• _DATA PROVIDED_
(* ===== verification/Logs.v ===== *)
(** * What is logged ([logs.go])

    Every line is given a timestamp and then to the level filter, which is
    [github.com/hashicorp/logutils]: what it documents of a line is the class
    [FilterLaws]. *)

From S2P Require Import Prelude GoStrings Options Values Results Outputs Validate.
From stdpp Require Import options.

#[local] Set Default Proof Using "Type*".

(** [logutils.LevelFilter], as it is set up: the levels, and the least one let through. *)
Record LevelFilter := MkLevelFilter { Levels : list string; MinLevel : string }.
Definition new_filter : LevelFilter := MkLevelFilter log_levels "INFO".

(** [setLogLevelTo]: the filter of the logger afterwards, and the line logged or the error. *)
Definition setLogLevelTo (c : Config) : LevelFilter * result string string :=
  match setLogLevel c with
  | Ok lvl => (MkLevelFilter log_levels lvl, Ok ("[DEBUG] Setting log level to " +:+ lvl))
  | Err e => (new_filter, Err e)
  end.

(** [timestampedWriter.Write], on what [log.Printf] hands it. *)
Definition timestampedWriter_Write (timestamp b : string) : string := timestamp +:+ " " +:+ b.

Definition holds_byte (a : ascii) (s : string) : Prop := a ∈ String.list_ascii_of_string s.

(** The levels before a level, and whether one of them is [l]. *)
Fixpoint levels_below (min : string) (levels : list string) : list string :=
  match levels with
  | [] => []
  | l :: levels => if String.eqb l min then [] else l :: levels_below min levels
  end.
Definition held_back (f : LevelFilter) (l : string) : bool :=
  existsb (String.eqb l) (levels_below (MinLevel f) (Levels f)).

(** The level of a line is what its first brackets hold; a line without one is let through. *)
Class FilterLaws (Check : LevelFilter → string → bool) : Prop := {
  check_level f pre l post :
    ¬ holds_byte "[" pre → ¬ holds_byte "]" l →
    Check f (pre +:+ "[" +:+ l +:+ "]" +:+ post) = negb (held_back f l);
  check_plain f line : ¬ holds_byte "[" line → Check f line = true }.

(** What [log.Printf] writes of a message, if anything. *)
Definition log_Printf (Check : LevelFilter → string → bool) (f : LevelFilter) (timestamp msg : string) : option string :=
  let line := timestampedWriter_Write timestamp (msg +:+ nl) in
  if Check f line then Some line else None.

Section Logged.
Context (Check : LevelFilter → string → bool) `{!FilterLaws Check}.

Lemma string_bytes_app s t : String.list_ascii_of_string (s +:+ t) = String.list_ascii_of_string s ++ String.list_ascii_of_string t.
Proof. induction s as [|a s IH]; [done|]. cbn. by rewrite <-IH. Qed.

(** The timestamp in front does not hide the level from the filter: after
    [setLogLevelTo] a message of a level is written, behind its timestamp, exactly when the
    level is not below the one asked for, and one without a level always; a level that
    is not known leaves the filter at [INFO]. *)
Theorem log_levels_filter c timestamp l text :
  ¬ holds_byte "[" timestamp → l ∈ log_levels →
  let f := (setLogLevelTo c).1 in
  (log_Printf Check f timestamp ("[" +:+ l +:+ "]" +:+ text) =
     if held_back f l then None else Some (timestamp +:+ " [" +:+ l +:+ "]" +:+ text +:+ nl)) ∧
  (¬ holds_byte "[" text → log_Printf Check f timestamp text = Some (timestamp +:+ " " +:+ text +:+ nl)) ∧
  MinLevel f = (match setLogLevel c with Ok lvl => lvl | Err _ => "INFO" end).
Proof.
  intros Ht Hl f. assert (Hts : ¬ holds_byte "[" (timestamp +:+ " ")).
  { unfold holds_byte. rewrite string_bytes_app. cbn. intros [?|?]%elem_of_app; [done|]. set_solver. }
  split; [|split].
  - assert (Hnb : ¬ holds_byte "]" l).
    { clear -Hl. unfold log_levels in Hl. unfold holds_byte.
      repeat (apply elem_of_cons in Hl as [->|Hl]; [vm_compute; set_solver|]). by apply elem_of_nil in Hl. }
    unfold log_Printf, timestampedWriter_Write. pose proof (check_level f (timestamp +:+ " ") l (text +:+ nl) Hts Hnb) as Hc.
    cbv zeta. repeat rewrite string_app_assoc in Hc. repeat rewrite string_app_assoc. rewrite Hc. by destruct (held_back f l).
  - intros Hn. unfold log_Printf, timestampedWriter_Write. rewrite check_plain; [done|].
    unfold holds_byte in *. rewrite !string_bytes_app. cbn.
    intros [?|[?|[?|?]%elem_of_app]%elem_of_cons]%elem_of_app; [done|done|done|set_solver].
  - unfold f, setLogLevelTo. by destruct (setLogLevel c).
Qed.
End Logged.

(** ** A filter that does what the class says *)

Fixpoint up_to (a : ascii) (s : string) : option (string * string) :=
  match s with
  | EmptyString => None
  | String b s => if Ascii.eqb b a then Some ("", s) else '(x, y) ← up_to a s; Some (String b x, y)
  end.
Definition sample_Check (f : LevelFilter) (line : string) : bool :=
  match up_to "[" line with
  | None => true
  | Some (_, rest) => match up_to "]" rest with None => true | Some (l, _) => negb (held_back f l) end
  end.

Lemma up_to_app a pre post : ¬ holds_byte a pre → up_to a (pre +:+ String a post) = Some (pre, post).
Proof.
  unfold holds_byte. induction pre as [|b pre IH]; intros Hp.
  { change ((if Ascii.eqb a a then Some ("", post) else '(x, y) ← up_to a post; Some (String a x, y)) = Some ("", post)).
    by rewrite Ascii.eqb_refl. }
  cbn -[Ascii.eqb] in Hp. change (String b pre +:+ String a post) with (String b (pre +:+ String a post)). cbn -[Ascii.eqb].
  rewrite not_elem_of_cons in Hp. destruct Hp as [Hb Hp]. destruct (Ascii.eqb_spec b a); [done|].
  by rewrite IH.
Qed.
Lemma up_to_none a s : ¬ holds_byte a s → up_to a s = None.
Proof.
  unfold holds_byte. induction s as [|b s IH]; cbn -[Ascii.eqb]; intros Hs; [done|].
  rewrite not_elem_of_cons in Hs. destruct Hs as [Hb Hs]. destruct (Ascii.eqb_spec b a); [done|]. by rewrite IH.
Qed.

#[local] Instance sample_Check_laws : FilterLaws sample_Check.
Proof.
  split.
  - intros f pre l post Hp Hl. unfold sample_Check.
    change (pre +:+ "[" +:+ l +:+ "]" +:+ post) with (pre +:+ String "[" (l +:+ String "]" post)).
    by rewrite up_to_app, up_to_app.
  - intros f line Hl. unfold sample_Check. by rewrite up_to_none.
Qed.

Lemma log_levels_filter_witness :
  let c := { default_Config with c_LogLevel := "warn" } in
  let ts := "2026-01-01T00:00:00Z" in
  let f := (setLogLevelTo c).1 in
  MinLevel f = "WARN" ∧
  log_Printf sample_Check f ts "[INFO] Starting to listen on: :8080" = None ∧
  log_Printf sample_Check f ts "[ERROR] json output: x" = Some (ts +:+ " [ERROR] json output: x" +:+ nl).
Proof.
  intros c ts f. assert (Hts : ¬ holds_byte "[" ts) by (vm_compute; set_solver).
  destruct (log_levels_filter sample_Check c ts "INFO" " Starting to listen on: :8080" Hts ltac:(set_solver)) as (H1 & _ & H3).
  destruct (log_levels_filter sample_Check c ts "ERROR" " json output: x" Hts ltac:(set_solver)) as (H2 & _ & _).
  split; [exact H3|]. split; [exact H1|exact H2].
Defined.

--

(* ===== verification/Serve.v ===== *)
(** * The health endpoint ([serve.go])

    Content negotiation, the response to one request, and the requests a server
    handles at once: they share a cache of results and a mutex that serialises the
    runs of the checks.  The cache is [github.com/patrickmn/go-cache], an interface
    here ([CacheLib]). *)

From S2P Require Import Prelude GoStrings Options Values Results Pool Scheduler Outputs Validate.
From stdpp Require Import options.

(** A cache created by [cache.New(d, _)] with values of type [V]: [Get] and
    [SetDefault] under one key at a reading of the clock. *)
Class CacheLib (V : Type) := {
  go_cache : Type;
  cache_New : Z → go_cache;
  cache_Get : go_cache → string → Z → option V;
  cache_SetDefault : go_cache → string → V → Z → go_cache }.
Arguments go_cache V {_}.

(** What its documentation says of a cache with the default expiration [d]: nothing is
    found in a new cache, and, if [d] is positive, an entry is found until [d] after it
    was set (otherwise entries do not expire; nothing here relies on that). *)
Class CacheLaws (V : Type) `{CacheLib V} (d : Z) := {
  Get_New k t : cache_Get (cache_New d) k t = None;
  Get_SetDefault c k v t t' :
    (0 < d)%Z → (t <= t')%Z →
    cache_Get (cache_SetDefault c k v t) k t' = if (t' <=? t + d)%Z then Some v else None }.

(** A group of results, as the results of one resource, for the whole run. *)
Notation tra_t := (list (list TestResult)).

* * *

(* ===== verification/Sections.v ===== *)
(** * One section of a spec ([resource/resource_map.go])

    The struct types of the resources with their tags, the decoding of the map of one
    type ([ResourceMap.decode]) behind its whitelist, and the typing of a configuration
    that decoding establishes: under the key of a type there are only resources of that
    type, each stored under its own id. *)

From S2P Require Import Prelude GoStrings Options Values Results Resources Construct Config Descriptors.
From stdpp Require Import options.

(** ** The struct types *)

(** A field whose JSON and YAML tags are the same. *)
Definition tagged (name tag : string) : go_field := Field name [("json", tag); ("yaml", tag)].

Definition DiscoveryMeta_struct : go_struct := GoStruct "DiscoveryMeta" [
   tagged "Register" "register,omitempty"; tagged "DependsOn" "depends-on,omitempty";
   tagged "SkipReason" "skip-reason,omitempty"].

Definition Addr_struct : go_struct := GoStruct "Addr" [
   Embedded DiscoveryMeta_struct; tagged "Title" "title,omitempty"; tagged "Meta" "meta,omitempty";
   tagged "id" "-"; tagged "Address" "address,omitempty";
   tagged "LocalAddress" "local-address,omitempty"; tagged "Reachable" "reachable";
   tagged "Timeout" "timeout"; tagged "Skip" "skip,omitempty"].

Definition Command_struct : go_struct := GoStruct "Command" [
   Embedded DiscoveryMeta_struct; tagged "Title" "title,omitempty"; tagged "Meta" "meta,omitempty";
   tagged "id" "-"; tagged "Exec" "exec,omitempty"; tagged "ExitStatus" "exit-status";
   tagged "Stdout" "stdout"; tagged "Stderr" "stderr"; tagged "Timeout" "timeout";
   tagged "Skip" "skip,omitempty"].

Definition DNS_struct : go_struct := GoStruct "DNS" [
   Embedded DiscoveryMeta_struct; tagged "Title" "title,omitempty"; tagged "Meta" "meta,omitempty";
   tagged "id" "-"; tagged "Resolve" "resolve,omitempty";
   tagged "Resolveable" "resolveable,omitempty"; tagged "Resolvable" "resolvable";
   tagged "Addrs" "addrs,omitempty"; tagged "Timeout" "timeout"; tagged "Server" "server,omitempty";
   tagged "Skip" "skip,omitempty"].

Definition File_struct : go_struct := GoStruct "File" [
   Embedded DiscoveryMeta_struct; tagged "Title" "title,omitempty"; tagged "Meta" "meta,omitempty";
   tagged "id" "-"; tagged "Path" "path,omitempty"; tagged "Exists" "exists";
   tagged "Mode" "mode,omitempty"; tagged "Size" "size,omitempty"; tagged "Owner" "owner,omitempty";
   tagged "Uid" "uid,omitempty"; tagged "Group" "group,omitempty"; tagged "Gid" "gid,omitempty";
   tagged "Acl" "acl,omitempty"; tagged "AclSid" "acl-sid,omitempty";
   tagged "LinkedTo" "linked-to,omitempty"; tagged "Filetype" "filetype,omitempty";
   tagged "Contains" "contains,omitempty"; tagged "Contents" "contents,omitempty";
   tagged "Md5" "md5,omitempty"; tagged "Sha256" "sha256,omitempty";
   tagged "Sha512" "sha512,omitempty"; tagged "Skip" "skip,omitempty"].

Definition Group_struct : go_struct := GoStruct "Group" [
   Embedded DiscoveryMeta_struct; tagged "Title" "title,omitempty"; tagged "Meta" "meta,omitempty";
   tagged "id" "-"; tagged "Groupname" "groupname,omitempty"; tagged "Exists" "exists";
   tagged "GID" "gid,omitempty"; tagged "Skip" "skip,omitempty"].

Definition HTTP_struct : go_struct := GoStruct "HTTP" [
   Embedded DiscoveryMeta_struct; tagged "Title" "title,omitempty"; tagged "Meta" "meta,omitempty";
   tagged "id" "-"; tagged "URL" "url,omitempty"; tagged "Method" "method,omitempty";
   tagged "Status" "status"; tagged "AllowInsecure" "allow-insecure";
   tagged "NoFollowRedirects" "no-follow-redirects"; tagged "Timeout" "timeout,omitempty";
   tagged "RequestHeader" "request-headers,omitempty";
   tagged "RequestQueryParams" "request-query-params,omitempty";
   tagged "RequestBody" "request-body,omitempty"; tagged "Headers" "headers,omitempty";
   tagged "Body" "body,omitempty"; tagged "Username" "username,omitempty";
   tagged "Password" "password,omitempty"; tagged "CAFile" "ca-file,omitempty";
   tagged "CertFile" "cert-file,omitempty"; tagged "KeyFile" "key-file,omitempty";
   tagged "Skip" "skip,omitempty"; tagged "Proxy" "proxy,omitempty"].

• _WHAT THE TASK REQUIRES_
Copy out the range of lines above starting at the line with "(* ===== verification/Logs.v ===== *)" and ending at the line with "(** [setLogLevelTo]: the", exactly and including both.

• _RESULT OF THE EXERCISE_
(* ===== verification/Logs.v ===== *)
(** * What is logged ([logs.go])

    Every line is given a timestamp and then to the level filter, which is
    [github.com/hashicorp/logutils]: what it documents of a line is the class
    [FilterLaws]. *)

From S2P Require Import Prelude GoStrings Options Values Results Outputs Validate.
From stdpp Require Import options.

#[local] Set Default Proof Using "Type*".

(** [logutils.LevelFilter], as it is set up: the levels, and the least one let through. *)
Record LevelFilter := MkLevelFilter { Levels : list string; MinLevel : string }.
Definition new_filter : LevelFilter := MkLevelFilter log_levels "INFO".

(** [setLogLevelTo]: the filter of the logger afterwards, and the line logged or the error. *)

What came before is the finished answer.